- Violet Farebrother and Seymour Hicks (right) in the film
- Directed by: Maurice Elvey
- Written by: Seymour Hicks
- Produced by: Irving Asher
- Starring: Seymour Hicks; Chili Bouchier; Bruce Lester;
- Cinematography: Basil Emmott
- Production company: Warner Brothers
- Distributed by: Warner Brothers
- Release date: September 1937;
- Running time: 72 minutes
- Country: United Kingdom
- Language: English

= Change for a Sovereign =

1937 British film by Maurice Elvey

Change for a Sovereign is a 1937 British comedy film directed by Maurice Elvey and starring Seymour Hicks, Chili Bouchier and Bruce Lester.
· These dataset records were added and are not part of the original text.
(** Inserting the downlink for a new right sibling of the page at the
    bottom of the right spine: the call returns, the right sibling is
    the new bottom of a right spine, and nothing below the spine is
    touched apart from the flags of the left page. *)
Lemma zsbt_insert_downlink_rspine up :
  forall rel attno left leftpage right rightkey fuel,
  blocks_allocated rel ->
  rel_pages rel !! left = Some leftpage ->
  0 <= zs_level (pd_opaque leftpage) ->
  rspine rel left (zs_lokey (pd_opaque leftpage)) (zs_level (pd_opaque leftpage)) up ->
  rel_roots rel !! attno = Some (spine_top left up) ->
  tid_lt (zs_lokey (pd_opaque leftpage)) rightkey -> tid_le rightkey rightmostkey ->
  (length up < fuel)%nat ->
  exists rel' up',
    zsbt_insert_downlink fuel rel attno left rightkey right = Ok rel' /\
    blocks_allocated rel' /\
    rspine rel' right rightkey (zs_level (pd_opaque leftpage)) up' /\
    rel_roots rel' !! attno = Some (spine_top right up') /\
    rel_nblocks rel' + spine_slack rel' up' <= rel_nblocks rel + spine_slack rel up + 1 /\
    rel_nblocks rel <= rel_nblocks rel' /\
    (forall blk, blk <> left -> blk ∉ up -> blk < rel_nblocks rel ->
       rel_pages rel' !! blk = rel_pages rel !! blk) /\
    (exists leftpage',
       rel_pages rel' !! left = Some leftpage' /\ same_but_flags leftpage leftpage') /\
    (forall blk page lvl child,
       rel_pages rel !! blk = Some page -> lpage_ok page lvl child ->
       exists page', rel_pages rel' !! blk = Some page' /\ lpage_ok page' lvl child) /\
    ((length up' = length up /\ rel_roots rel' !! attno = rel_roots rel !! attno) \/
     (length up' = S (length up) /\
      exists page,
        rel_pages rel' !! spine_top right up' = Some page /\
        lpage_ok page (zs_level (pd_opaque leftpage) + Z.of_nat (length up) + 1)
          (spine_top left up))).
Proof.
  induction up as [|b up IH];
    intros rel attno left leftpage right rightkey fuel Ha Hleft Hlevel Hsp Hroot Hlt Hle Hfuel.
  - (* no parent: a new root *)
    destruct fuel as [|fuel]; [simpl in Hfuel; lia|].
    rewrite (zsbt_insert_downlink_unfold rel attno left leftpage [] right rightkey fuel)
      by (try done; simpl; lia).
    simpl in Hsp.
    pose proof (blocks_allocated_lookup _ _ _ Ha Hleft) as Hlb.
    destruct Ha as [Hpos Ha].
    unfold zsbt_newroot, zs_getnewbuf. cbn [fst snd].
    unfold ReadBuffer. cbn [rel_pages]. rewrite Hleft. cbn [bind].
    eexists _, [rel_nblocks rel]. split; [reflexivity|].
    unfold zsmeta_update_root_for_attribute, write_page. cbn [rel_pages rel_nblocks rel_roots].
    split; [|split; [|split; [|split; [|split; [|split; [|split; [|split]]]]]]].
    + split; cbn [rel_nblocks rel_pages]; [lia|]. intros blk page.
      destruct (decide (left = blk)) as [<-|Hne1]; [rewrite lookup_insert_eq; lia|].
      rewrite lookup_insert_ne by done.
      destruct (decide (rel_nblocks rel = blk)) as [<-|Hne2]; [rewrite lookup_insert_eq; lia|].
      rewrite lookup_insert_ne by done. intros Hp. apply Ha in Hp. lia.
    + cbn [rspine rel_pages]. eexists. split.
      { rewrite lookup_insert_ne by lia. by rewrite lookup_insert_eq. }
      split; [|done].
      unfold rpage_ok. cbn [pd_opaque pd_linp pd_downlinks zs_level zs_hikey zs_lokey].
      split; [done|]. split; [done|]. split; [|split; [simpl; lia|split; [done|]]].
      * intros i j x y Hi Hj Hij.
        destruct i as [|[|i]], j as [|[|j]]; simpl in Hi, Hj; try done; try lia.
        by injection Hi as <-; injection Hj as <-.
      * rewrite Hsp. done.
    + cbn [rel_roots]. by rewrite lookup_insert_eq.
    + cbn [spine_slack rel_pages rel_nblocks].
      rewrite lookup_insert_ne by lia. rewrite lookup_insert_eq. simpl. lia.
    + cbn [rel_nblocks]. lia.
    + intros blk Hne _ Hblk. cbn [rel_pages].
      rewrite lookup_insert_ne by done. by rewrite lookup_insert_ne by lia.
    + eexists. cbn [rel_pages]. rewrite lookup_insert_eq. split; [done|].
      apply same_but_flags_set_flags.
    + intros blk page lvl child Hp Hok. cbn [rel_pages].
      destruct (decide (left = blk)) as [<-|Hne1].
      * rewrite lookup_insert_eq. eexists. split; [done|].
        eapply lpage_ok_flags; [apply same_but_flags_set_flags|]. congruence.
      * rewrite lookup_insert_ne by done.
        rewrite lookup_insert_ne by (intros <-; apply Ha in Hp; lia). eauto.
    + right. split; [done|]. cbn [rel_pages]. rewrite spine_top_cons, !spine_top_nil.
      eexists. split; [rewrite lookup_insert_ne by lia; by rewrite lookup_insert_eq|].
      unfold lpage_ok. cbn [pd_opaque pd_linp pd_downlinks zs_level zs_hikey length].
      split; [lia|]. split; [done|]. split; [by rewrite Hsp|]. split; [|done].
      intros [|i] item Hi; simpl in Hi; [|done]. injection Hi as <-. cbn [tid].
      by rewrite <- Hsp.
  - destruct fuel as [|fuel]; [simpl in Hfuel; lia|].
    rewrite (zsbt_insert_downlink_unfold rel attno left leftpage (b :: up) right rightkey fuel)
      by (try done; simpl in *; lia).
    pose proof (blocks_allocated_lookup _ _ _ Ha Hleft) as Hlb.
    pose proof (fun c => rspine_levels _ _ _ _ _ c Hsp) as Hlevels.
    pose proof (rspine_lokey_ge _ _ _ _ _ Hsp) as Hmin.
    destruct Hsp as (parent & Hparent & Hok & Hrest).
    pose proof (fun c => rspine_levels _ _ _ _ _ c Hrest) as Hlevels'.
    pose proof (blocks_allocated_lookup _ _ _ Ha Hparent) as Hbb.
    assert (zs_level (pd_opaque parent) = zs_level (pd_opaque leftpage) + 1) as Hplevel
      by apply Hok.
    assert (left <> b) as Hlb_ne by (intros ->; rewrite Hleft in Hparent; injection Hparent as ->; lia).
    assert (left ∉ up) as Hl_up.
    { intros Hin. destruct (Hlevels' _ Hin) as (p & Hp & Hl). rewrite Hleft in Hp.
      injection Hp as <-. lia. }
    assert (b ∉ up) as Hb_up.
    { intros Hin. destruct (Hlevels' _ Hin) as (p & Hp & Hl). rewrite Hparent in Hp.
      injection Hp as <-. lia. }
    assert (forall c, c ∈ up -> 0 < c < rel_nblocks rel) as Hup_alloc.
    { intros c Hin. destruct (Hlevels' _ Hin) as (p & Hp & _).
      by eapply blocks_allocated_lookup. }
    assert (tid_lt MinTid rightkey) as Hminr by (eapply tid_le_lt_trans; done).
    rewrite Hparent.
    destruct (ZSBtreeInternalPageIsFull parent) eqn:Hfull.
    + (* the parent is split, and the downlink of its new right half
         goes one level up *)
      unfold zsbt_split_internal. unfold ReadBuffer at 1. rewrite Hparent. cbn [bind].
      unfold zs_getnewbuf.
      pose proof (split_internal_pages_append parent (rel_nblocks rel) rightkey right) as Hpages.
      cbv zeta in Hpages. rewrite Hpages. clear Hpages.
      unfold ReadBuffer. rewrite !rel_pages_write.
      rewrite decide_False by lia. rewrite decide_False by done.
      cbn [rel_pages]. rewrite Hleft. cbn [bind]. unfold ZSBtreePageGetOpaque.
      destruct (rpage_ok_keys _ _ _ _ Hok) as [Hkeys Hplo].
      pose proof Hok as (Hlv & Hlinp & Hs & Hlen & Hlast & Hhead & Hhi).
      pose proof (internal_page_full_count _ Hlinp Hfull) as Hn.
      set (n := Z.of_nat (length (pd_downlinks parent))) in *.
      set (sp := 9 * n / 10).
      assert (2 <= sp < n) as Hsp.
      { subst sp. split; [apply Z.div_le_lower_bound; lia|apply Z.div_lt_upper_bound; lia]. }
      assert (pd_downlinks parent !! Z.to_nat sp = Some (arr_get (pd_downlinks parent) sp))
        as Hget by (apply arr_get_in_range; lia).
      set (splittid := tid (arr_get (pd_downlinks parent) sp)).
      match goal with
      | |- context [write_page (write_page _ b ?ql) (rel_nblocks rel) ?qr] =>
          set (Qleft := ql); set (Qright := qr)
      end.
      match goal with |- context [zsbt_insert_downlink fuel ?r] => set (rel3 := r) end.
      assert (forall c, rel_pages rel3 !! c
                = if decide (left = c) then
                    Some (set_opaque leftpage
                            (set_flags (pd_opaque leftpage)
                               (clear_follow_right (zs_flags (pd_opaque leftpage)))))
                  else if decide (rel_nblocks rel = c) then Some Qright
                  else if decide (b = c) then Some Qleft
                  else rel_pages rel !! c) as Hrel3.
      { intros c. subst rel3. by rewrite !rel_pages_write. }
      assert (forall c, c ∈ up -> rel_pages rel3 !! c = rel_pages rel !! c) as Hframe.
      { intros c Hc. rewrite Hrel3. pose proof (Hup_alloc c Hc).
        rewrite decide_False by (intros <-; done). rewrite decide_False by lia.
        by rewrite decide_False by (intros <-; done). }
      assert (tid_lt (zs_lokey (pd_opaque parent)) splittid) as Hlosp.
      { destruct (pd_downlinks parent) as [|x l] eqn:Earr; [done|].
        simpl in Hhead. injection Hhead as Hhead. rewrite <- Hhead.
        apply (Hs 0%nat (Z.to_nat sp)); [done|done|lia]. }
      assert (tid_le splittid (zs_lokey (pd_opaque leftpage))) as Hsplo.
      { apply Hkeys. by eapply list_elem_of_lookup_2. }
      destruct (IH rel3 attno b Qleft (rel_nblocks rel) splittid fuel)
        as (rel' & up1 & Hrun & Ha' & Hsp' & Hroot' & Hslack & Hnb & Hsame & Hleft' & Hlp & Hnew).
      { subst rel3. destruct Ha as [Hpos Ha].
        repeat apply blocks_allocated_write; cbn [write_page rel_nblocks]; try lia.
        split; cbn [rel_nblocks rel_pages]; [lia|].
        intros blk page Hp. apply Ha in Hp. lia. }
      { rewrite Hrel3. rewrite decide_False by done. rewrite decide_False by lia.
        by rewrite decide_True. }
      { subst Qleft. cbn [pd_opaque zs_level]. lia. }
      { subst Qleft. cbn [pd_opaque zs_level zs_lokey]. rewrite Hplevel.
        eapply rspine_frame; [exact Hframe|exact Hrest]. }
      { subst rel3. cbn [write_page rel_roots]. by rewrite spine_top_cons in Hroot. }
      { subst Qleft. cbn [pd_opaque zs_lokey]. done. }
      { eapply tid_le_trans; [exact Hsplo|]. eapply tid_le_trans; [|exact Hle].
        by apply tid_lt_le. }
      { simpl in Hfuel. lia. }
      assert (rel_nblocks rel3 = rel_nblocks rel + 1) as Hnb3 by done.
      assert (rel_pages rel' !! rel_nblocks rel = Some Qright) as HQr.
      { rewrite Hsame; [|lia| |lia].
        - rewrite Hrel3. rewrite decide_False by lia. by rewrite decide_True.
        - intros Hin. apply Hup_alloc in Hin. lia. }
      exists rel', (rel_nblocks rel :: up1). split; [exact Hrun|].
      split; [exact Ha'|].
      split; [|split; [|split; [|split; [|split; [|split; [|split]]]]]].
      * cbn [rspine]. exists Qright. split; [done|]. split.
        { apply (rpage_ok_split_right parent _ (zs_lokey (pd_opaque leftpage)) left);
            [done|done|lia]. }
        subst Qleft Qright. cbn [pd_opaque zs_level zs_lokey] in *.
        by rewrite Hplevel in Hsp'.
      * by rewrite spine_top_cons.
      * cbn [spine_slack]. rewrite HQr, Hparent. subst Qright. cbn [pd_downlinks].
        rewrite length_app, length_drop. cbn [length].
        rewrite (spine_slack_frame rel rel3 up Hframe) in Hslack. lia.
      * lia.
      * intros blk Hne Hnin Hblk. rewrite Hsame; [|set_solver|set_solver|lia].
        rewrite Hrel3. rewrite decide_False by done. rewrite decide_False by lia.
        rewrite decide_False by set_solver. done.
      * eexists. rewrite Hsame; [|done|done|lia]. rewrite Hrel3.
        rewrite decide_True by done. split; [done|]. apply same_but_flags_set_flags.
      * intros blk page lvl child Hp Hlok.
        assert (exists page3, rel_pages rel3 !! blk = Some page3 /\ lpage_ok page3 lvl child)
          as (page3 & Hp3 & Hlok3); [|by eapply Hlp].
        rewrite Hrel3. pose proof (blocks_allocated_lookup _ _ _ Ha Hp).
        destruct (decide (left = blk)) as [<-|Hne1].
        { eexists. split; [done|]. rewrite Hleft in Hp. injection Hp as <-.
          eapply lpage_ok_flags; [apply same_but_flags_set_flags|done]. }
        rewrite decide_False by lia.
        destruct (decide (b = blk)) as [<-|Hne2]; [|eauto].
        eexists. split; [done|]. rewrite Hparent in Hp. injection Hp as <-.
        apply lpage_ok_split_left; [done|lia].
      * destruct Hnew as [[Hlen1 Hroots]|[Hlen1 (page & Hp & Hlok)]].
        { left. cbn [length]. split; [lia|]. by rewrite Hroots. }
        right. cbn [length]. split; [lia|]. exists page.
        rewrite !spine_top_cons. split; [done|].
        subst Qleft. cbn [pd_opaque zs_level] in Hlok.
        replace (zs_level (pd_opaque leftpage) + Z.of_nat (S (length up)) + 1)
          with (zs_level (pd_opaque parent) + Z.of_nat (length up) + 1) by lia.
        done.
    + (* the downlink is appended to the parent *)
      eexists _, (b :: up). split; [reflexivity|].
      split; [|split; [|split; [|split; [|split; [|split; [|split; [|split]]]]]]].
      * apply blocks_allocated_write; [by apply blocks_allocated_write|done].
      * cbn [rspine]. eexists. split; [rewrite rel_pages_write, decide_True by done; done|].
        split; [by eapply rpage_ok_append|].
        cbn [set_downlinks pd_opaque].
        eapply rspine_frame; [|exact Hrest].
        intros c Hc. rewrite !rel_pages_write.
        rewrite decide_False by (intros <-; done). by rewrite decide_False by (intros <-; done).
      * cbn [write_page rel_roots]. by rewrite spine_top_cons in *.
      * cbn [spine_slack]. rewrite rel_pages_write, decide_True by done. rewrite Hparent.
        cbn [set_downlinks pd_downlinks]. rewrite length_app. cbn [length].
        rewrite (spine_slack_frame rel _ up).
        { cbn [write_page rel_nblocks]. lia. }
        intros c Hc. rewrite !rel_pages_write.
        rewrite decide_False by (intros <-; done). by rewrite decide_False by (intros <-; done).
      * cbn [write_page rel_nblocks]. lia.
      * intros blk Hne Hnin _. rewrite !rel_pages_write.
        rewrite decide_False by (intros <-; set_solver). by rewrite decide_False by done.
      * eexists. rewrite !rel_pages_write. rewrite decide_False by done.
        rewrite decide_True by done. split; [done|]. apply same_but_flags_set_flags.
      * intros blk page lvl child Hp Hlok. rewrite !rel_pages_write.
        destruct (decide (b = blk)) as [<-|Hne1].
        { eexists. split; [done|]. rewrite Hparent in Hp. injection Hp as <-.
          by apply lpage_ok_append. }
        destruct (decide (left = blk)) as [<-|Hne2]; [|eauto].
        eexists. split; [done|]. rewrite Hleft in Hp. injection Hp as <-.
        eapply lpage_ok_flags; [apply same_but_flags_set_flags|done].
      * left. done.
Qed.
It was written by Hicks and made at Teddington Studios by the British subsidiary of Warner Brothers.

== Preservation status ==
The British Film Institute National Archive holds a collection of ephemera and stills but no film or video materials.

==Plot==
King Hugo of Gallancia has been overdoing things and decides he needs a holiday. To maintain appearances in his absence, a stand-in is found who is so like Hugo that even the Queen is taken in. Huge and his family set off on their holiday but the KIng's double turns out to be a drunkard woman-chaser.

==Cast==
- Seymour Hicks as King Hugo
- Chili Bouchier as Countess Rita
- Bruce Lester as Prince William
- Violet Farebrother as Queen Agatha
- Aubrey Mallalieu as Baron Breit
- Ralph Truman as Archduke Paul
- Wilfrid Hyde-White as Charles
- C. Denier Warren as Mr. Heller
- Florence Vie as Mrs. Heller
- Daphne Raglan as Katrina Heller

== Reception ==
The Monthly Film Bulletin wrote: "This naive and fantastic story is completely unconvincing, and no visible attempt has been made to make it otherwise. It seems to be little more than an excuse to give Sir Seymour Hicks the opportunity of playing a dual role. This he does extremely well, being funnier as the drunken double, but quite amusing as the bored monarch. The remaining actors and actresses have little scope. The situations notably that of the conspiracy are ridiculous, and the dialogue is inept."

Kine Weekly wrote: "Picture starts on a note of satire, but is developed on the lines of broad comedy, with the humour arising mainly from incident of monarch masquerade and homely domestic life of Royal Family."